## WHAT THE TASK REQUIRES
Below are the data; count the lines with the string "left" in them and give that number only.

:: EXCERPTED RECORDS ::

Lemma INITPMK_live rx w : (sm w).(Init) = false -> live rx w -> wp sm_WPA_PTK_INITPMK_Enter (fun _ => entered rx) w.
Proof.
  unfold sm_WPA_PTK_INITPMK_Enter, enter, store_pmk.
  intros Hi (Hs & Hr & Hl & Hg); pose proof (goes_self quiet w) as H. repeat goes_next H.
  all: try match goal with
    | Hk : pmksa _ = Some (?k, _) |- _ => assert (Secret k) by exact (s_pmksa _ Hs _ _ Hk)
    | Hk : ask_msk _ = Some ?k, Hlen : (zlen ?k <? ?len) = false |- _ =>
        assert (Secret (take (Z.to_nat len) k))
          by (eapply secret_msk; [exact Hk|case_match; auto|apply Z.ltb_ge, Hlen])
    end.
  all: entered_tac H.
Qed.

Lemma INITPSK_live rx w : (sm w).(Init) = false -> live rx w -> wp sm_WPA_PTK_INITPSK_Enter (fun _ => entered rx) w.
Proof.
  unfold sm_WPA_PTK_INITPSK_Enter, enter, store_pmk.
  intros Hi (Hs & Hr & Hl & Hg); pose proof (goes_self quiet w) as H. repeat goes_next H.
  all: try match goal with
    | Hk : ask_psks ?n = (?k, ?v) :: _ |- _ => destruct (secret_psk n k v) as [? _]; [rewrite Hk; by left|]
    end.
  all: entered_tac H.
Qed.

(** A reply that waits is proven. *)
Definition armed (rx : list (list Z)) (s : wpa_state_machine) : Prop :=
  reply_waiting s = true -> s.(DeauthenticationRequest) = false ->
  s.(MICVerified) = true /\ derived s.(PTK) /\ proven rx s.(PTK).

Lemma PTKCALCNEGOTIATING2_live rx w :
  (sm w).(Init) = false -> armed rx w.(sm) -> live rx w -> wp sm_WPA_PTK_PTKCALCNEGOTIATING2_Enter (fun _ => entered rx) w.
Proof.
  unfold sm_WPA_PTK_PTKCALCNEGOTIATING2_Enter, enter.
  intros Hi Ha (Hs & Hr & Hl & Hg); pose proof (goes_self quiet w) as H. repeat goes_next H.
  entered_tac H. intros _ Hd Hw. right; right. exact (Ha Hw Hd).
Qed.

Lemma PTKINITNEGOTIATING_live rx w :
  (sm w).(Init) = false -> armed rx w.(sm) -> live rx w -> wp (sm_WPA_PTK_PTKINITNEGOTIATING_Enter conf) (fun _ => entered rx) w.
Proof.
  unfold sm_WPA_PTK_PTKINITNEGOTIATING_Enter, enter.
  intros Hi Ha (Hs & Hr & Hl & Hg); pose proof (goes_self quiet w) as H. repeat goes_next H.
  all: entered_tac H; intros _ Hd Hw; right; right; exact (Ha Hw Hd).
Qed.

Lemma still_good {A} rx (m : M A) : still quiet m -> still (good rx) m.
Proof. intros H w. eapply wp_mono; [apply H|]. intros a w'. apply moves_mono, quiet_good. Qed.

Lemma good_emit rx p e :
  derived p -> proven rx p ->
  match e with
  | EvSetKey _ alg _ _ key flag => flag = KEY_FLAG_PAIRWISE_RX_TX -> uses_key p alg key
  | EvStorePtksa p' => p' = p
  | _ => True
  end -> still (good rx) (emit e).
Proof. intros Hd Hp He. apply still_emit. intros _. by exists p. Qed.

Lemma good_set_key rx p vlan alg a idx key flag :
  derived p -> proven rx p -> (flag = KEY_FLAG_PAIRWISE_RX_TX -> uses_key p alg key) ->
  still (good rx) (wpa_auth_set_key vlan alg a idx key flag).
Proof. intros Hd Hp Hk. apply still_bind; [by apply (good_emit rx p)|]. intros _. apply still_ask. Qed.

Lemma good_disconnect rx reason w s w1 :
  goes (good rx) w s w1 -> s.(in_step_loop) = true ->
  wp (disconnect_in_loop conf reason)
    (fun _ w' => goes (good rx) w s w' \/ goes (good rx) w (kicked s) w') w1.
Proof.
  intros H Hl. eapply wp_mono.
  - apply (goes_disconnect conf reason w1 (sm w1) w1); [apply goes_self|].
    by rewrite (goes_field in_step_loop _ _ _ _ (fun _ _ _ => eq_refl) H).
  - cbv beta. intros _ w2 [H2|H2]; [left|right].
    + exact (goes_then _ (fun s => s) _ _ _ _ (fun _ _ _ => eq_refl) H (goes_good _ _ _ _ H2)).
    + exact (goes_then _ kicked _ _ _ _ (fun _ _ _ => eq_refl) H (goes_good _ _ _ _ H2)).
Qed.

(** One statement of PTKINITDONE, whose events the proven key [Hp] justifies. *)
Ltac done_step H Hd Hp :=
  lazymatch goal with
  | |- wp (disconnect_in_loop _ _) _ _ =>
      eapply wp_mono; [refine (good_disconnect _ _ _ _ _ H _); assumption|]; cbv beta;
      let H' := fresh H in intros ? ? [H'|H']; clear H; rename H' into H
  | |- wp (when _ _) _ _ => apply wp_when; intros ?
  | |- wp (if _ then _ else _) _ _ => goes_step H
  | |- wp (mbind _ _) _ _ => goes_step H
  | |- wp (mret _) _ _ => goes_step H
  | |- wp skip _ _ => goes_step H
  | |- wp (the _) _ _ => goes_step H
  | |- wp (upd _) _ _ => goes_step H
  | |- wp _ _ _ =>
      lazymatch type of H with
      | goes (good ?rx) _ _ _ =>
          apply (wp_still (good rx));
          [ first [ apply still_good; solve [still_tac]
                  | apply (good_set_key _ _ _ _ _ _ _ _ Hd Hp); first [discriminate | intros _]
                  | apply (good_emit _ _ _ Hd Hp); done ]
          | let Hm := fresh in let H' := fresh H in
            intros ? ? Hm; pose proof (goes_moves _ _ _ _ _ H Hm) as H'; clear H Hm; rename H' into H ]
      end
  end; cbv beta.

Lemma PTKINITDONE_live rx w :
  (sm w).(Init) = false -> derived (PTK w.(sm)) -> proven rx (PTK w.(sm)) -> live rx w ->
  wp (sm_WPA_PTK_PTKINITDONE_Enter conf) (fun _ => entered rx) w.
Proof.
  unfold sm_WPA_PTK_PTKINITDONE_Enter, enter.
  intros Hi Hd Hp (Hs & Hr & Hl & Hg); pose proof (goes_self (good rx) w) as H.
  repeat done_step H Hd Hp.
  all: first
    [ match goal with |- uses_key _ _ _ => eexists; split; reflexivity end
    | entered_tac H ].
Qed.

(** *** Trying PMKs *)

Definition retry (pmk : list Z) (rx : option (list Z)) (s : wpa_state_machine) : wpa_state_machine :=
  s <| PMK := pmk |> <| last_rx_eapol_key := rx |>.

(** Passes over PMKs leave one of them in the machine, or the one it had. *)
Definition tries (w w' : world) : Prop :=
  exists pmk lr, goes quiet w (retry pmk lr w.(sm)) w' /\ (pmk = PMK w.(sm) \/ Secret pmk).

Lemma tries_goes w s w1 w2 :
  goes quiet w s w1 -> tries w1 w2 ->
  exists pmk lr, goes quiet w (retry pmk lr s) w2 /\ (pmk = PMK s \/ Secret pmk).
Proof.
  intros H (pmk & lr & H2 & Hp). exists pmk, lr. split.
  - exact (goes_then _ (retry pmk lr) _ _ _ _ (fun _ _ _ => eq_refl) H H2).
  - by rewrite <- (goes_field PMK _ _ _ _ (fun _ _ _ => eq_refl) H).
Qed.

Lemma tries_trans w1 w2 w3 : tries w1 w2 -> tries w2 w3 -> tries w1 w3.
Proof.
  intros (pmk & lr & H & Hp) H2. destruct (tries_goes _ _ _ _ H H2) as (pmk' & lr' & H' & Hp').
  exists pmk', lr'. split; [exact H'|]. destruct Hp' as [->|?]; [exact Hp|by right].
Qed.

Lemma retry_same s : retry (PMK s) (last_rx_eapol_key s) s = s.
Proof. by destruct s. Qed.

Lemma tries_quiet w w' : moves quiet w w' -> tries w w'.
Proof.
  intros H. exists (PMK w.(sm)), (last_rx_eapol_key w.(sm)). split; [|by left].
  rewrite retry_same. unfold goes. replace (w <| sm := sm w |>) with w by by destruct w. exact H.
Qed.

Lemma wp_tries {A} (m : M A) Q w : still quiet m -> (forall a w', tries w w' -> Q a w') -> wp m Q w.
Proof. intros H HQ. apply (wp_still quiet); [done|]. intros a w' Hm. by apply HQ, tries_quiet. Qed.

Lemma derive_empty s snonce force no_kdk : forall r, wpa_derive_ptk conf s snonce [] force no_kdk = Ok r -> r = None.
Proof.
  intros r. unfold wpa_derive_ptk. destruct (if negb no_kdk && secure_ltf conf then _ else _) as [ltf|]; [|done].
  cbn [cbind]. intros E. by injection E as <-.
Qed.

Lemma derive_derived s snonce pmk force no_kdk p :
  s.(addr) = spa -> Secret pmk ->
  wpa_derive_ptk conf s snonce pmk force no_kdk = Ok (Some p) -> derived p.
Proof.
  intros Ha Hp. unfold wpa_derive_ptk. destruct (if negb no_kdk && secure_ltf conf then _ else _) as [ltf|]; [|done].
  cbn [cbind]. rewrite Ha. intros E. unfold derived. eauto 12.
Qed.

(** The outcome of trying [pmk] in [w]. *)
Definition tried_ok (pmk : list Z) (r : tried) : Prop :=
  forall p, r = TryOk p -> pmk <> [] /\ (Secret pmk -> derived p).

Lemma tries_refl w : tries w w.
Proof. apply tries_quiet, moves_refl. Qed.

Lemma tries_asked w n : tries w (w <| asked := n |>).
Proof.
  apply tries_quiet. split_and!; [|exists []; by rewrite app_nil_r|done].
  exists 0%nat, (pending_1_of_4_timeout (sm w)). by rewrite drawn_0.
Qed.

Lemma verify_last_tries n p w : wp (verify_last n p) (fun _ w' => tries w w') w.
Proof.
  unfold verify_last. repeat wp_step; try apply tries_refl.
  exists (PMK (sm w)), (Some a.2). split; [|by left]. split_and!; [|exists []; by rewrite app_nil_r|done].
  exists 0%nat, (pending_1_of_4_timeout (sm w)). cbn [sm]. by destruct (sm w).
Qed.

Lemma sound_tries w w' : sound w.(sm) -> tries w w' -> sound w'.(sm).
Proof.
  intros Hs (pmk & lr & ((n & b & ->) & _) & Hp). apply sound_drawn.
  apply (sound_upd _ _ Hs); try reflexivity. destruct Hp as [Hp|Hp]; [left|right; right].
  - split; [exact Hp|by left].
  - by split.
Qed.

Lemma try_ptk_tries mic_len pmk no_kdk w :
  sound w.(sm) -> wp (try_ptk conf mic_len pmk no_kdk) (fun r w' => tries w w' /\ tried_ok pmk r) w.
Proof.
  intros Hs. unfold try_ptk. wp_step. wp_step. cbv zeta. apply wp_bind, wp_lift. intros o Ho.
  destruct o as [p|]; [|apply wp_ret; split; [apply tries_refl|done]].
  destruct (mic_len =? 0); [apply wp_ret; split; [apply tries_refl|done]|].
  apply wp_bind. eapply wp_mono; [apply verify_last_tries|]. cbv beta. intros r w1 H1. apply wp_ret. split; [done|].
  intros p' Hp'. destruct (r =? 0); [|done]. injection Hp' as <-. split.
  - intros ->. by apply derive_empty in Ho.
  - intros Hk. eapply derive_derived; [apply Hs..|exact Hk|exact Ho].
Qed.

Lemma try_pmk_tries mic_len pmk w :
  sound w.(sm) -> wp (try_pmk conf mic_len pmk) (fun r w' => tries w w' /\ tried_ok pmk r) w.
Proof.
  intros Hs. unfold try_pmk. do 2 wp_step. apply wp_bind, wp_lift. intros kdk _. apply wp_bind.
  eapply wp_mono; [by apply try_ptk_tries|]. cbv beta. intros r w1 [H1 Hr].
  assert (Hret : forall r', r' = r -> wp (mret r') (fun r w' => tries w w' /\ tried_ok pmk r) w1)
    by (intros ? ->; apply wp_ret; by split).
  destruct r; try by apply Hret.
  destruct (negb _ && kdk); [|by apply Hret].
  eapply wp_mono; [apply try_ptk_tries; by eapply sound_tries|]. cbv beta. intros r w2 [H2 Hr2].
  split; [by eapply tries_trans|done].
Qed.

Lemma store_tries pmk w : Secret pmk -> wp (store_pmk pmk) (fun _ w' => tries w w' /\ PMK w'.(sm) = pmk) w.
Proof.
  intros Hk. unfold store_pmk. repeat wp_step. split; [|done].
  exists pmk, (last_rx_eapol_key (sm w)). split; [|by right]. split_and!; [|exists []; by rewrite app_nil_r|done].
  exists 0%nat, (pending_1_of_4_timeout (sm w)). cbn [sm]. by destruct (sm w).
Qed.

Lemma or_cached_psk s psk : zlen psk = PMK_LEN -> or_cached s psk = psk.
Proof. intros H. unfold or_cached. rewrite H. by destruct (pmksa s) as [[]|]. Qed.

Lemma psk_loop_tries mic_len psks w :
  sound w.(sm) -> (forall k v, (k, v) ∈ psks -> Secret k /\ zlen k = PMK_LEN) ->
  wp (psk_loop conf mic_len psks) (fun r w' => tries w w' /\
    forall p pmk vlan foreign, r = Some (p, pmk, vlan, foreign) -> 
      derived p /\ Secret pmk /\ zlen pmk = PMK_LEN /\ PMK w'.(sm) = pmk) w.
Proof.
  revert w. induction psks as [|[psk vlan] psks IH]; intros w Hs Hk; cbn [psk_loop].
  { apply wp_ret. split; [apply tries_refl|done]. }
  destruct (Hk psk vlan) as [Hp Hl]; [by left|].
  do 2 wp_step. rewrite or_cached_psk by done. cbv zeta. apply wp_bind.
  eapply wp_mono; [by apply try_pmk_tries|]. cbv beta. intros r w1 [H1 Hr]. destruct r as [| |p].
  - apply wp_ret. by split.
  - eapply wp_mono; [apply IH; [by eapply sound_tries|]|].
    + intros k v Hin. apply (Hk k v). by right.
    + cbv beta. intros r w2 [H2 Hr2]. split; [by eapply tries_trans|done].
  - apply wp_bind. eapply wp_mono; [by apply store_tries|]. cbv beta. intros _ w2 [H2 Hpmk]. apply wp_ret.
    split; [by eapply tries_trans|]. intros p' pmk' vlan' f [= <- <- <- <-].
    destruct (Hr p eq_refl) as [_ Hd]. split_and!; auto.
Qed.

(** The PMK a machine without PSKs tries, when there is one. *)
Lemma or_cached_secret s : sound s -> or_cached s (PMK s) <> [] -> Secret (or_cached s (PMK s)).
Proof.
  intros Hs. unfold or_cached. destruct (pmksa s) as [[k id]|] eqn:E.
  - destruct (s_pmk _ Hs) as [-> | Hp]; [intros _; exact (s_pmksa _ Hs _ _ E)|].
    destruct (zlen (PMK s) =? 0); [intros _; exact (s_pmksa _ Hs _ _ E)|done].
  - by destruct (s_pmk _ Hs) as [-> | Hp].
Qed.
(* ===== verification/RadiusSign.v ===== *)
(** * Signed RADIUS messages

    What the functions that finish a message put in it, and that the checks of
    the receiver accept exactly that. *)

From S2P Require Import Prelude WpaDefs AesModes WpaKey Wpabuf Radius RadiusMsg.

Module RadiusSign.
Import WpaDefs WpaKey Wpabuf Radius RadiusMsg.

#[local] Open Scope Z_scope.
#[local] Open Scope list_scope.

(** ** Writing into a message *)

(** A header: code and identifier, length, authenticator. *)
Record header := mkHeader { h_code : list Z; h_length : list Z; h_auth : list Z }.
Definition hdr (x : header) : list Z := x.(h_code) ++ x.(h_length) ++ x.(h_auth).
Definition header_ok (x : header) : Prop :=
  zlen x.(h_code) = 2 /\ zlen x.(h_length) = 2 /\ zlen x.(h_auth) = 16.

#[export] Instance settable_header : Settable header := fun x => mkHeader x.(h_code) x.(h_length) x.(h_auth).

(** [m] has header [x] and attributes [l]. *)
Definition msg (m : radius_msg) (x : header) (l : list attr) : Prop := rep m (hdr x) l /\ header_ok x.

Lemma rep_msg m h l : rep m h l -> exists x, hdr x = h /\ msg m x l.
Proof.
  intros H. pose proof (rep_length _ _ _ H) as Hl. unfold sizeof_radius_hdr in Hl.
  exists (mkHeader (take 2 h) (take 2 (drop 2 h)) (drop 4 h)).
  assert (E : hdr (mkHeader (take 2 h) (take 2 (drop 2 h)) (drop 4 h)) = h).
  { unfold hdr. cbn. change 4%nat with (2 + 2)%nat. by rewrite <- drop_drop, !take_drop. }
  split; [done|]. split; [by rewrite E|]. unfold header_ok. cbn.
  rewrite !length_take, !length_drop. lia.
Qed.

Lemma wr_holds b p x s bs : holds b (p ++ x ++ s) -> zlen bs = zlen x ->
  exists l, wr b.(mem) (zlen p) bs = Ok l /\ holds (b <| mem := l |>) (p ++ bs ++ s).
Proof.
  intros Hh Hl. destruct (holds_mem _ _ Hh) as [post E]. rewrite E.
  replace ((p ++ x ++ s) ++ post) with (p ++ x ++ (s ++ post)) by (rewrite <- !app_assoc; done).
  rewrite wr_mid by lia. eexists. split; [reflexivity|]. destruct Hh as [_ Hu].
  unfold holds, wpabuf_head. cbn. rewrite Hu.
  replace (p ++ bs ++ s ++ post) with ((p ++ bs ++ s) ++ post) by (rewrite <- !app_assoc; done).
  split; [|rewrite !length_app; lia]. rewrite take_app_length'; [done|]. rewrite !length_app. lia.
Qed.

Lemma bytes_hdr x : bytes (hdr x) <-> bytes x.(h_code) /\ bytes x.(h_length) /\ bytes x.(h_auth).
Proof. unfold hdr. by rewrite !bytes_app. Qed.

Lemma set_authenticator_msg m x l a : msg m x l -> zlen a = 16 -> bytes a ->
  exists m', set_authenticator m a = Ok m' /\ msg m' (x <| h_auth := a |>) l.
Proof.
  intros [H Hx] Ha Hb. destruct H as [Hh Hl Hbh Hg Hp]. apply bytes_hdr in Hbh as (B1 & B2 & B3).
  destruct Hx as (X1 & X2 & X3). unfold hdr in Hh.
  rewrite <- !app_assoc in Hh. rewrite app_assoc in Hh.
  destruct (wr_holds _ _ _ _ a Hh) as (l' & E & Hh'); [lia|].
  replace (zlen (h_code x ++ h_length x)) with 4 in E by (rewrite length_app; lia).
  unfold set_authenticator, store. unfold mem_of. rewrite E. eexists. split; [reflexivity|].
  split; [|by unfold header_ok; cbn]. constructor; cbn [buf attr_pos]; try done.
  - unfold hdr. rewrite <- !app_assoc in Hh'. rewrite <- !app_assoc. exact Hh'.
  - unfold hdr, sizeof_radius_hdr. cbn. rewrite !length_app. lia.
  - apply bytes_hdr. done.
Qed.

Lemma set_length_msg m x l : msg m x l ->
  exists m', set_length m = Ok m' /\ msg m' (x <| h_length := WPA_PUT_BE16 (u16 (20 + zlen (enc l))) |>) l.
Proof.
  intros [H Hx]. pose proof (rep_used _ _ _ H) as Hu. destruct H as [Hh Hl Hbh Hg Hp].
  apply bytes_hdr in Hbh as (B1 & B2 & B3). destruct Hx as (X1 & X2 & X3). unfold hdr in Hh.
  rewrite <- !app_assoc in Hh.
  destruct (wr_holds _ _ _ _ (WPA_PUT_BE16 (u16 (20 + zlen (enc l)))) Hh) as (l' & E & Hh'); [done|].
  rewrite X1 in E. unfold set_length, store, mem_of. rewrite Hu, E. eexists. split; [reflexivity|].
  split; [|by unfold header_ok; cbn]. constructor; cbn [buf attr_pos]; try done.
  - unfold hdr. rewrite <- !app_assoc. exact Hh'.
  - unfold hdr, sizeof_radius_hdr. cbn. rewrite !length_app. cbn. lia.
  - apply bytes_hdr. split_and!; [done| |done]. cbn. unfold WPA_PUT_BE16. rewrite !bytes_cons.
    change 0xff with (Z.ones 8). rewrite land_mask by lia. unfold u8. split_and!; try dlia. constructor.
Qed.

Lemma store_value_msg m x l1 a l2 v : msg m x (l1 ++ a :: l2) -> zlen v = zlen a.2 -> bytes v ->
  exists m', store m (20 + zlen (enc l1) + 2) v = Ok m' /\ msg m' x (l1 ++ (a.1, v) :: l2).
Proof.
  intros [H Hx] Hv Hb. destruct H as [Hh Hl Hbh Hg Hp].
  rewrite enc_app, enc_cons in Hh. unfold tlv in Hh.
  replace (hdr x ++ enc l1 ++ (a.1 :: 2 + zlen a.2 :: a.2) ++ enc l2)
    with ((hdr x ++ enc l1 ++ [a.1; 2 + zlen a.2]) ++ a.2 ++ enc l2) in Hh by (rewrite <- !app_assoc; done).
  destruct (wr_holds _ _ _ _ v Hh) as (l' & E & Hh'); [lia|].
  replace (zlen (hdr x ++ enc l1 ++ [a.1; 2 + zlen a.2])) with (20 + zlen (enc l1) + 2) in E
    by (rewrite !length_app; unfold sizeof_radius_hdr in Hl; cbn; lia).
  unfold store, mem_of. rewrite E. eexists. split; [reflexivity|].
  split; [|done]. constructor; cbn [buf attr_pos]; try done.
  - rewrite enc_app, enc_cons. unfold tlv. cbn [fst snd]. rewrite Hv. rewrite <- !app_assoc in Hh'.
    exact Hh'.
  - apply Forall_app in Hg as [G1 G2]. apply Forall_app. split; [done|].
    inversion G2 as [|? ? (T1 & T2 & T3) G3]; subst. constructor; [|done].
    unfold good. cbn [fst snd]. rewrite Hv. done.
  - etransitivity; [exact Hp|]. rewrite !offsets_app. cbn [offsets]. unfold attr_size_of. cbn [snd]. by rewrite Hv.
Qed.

:::

## EXERCISE RESPONSE
7